* **Activity**
In the data below, which lines contain "then"? List them by copying each one.

* **Data to process**
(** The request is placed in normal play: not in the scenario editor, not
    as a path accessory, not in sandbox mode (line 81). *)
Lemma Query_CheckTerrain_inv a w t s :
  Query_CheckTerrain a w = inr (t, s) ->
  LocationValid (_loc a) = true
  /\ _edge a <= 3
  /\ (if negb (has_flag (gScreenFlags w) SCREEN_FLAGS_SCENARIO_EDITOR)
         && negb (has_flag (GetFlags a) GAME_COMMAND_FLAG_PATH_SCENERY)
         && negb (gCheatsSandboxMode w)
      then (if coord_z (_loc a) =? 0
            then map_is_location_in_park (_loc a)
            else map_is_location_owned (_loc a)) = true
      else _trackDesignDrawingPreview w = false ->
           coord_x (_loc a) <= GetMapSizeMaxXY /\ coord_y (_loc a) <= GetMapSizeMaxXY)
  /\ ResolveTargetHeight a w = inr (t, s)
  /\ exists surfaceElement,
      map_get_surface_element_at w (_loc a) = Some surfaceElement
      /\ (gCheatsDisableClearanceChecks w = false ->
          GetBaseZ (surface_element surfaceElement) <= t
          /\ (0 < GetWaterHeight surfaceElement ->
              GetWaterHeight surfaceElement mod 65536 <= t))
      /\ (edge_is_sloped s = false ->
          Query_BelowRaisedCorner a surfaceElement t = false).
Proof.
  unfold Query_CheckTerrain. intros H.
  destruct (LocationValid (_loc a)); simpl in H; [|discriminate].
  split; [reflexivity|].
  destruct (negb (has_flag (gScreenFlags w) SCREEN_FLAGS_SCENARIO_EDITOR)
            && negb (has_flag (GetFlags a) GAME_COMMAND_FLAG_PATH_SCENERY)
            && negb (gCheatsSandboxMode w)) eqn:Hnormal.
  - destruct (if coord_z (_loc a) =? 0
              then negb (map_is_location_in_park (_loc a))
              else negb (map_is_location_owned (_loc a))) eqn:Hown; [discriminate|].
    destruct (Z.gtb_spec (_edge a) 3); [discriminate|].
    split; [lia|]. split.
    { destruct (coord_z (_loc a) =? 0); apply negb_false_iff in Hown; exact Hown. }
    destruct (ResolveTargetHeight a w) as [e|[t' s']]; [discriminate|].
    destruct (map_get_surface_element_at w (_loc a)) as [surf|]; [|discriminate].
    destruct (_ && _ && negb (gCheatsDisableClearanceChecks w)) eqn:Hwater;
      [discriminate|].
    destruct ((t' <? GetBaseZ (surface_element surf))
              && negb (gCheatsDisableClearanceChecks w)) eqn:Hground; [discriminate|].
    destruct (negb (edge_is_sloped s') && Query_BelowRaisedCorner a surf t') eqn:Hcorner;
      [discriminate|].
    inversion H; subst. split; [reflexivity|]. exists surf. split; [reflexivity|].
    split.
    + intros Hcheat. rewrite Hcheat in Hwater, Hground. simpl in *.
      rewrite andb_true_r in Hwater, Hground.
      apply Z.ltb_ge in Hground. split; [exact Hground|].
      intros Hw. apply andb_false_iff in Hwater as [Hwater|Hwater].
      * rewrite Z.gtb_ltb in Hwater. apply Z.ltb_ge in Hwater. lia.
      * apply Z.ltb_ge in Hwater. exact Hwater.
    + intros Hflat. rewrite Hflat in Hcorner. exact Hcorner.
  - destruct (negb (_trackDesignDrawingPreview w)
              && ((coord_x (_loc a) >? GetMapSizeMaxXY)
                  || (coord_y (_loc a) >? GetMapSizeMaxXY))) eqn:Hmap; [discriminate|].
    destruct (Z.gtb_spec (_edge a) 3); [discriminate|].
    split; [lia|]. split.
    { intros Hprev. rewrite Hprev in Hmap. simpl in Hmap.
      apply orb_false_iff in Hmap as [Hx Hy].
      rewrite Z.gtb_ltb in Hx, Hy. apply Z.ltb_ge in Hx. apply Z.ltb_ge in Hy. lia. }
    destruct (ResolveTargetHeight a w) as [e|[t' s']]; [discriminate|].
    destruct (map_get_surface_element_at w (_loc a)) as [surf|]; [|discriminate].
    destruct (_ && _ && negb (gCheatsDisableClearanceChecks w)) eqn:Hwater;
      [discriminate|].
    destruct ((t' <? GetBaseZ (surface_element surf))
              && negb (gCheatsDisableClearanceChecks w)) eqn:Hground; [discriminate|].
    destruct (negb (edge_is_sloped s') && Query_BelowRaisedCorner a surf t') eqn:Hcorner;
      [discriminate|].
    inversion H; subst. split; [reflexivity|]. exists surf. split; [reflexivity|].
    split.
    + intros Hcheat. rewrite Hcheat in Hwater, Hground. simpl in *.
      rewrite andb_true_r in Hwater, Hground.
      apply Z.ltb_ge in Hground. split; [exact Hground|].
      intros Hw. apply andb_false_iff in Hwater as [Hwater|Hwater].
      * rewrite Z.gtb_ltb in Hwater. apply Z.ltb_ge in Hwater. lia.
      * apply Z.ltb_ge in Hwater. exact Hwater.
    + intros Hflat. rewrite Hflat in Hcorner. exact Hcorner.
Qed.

* **Answer box**
      then (if coord_z (_loc a) =? 0
            then map_is_location_in_park (_loc a)
              then negb (map_is_location_in_park (_loc a))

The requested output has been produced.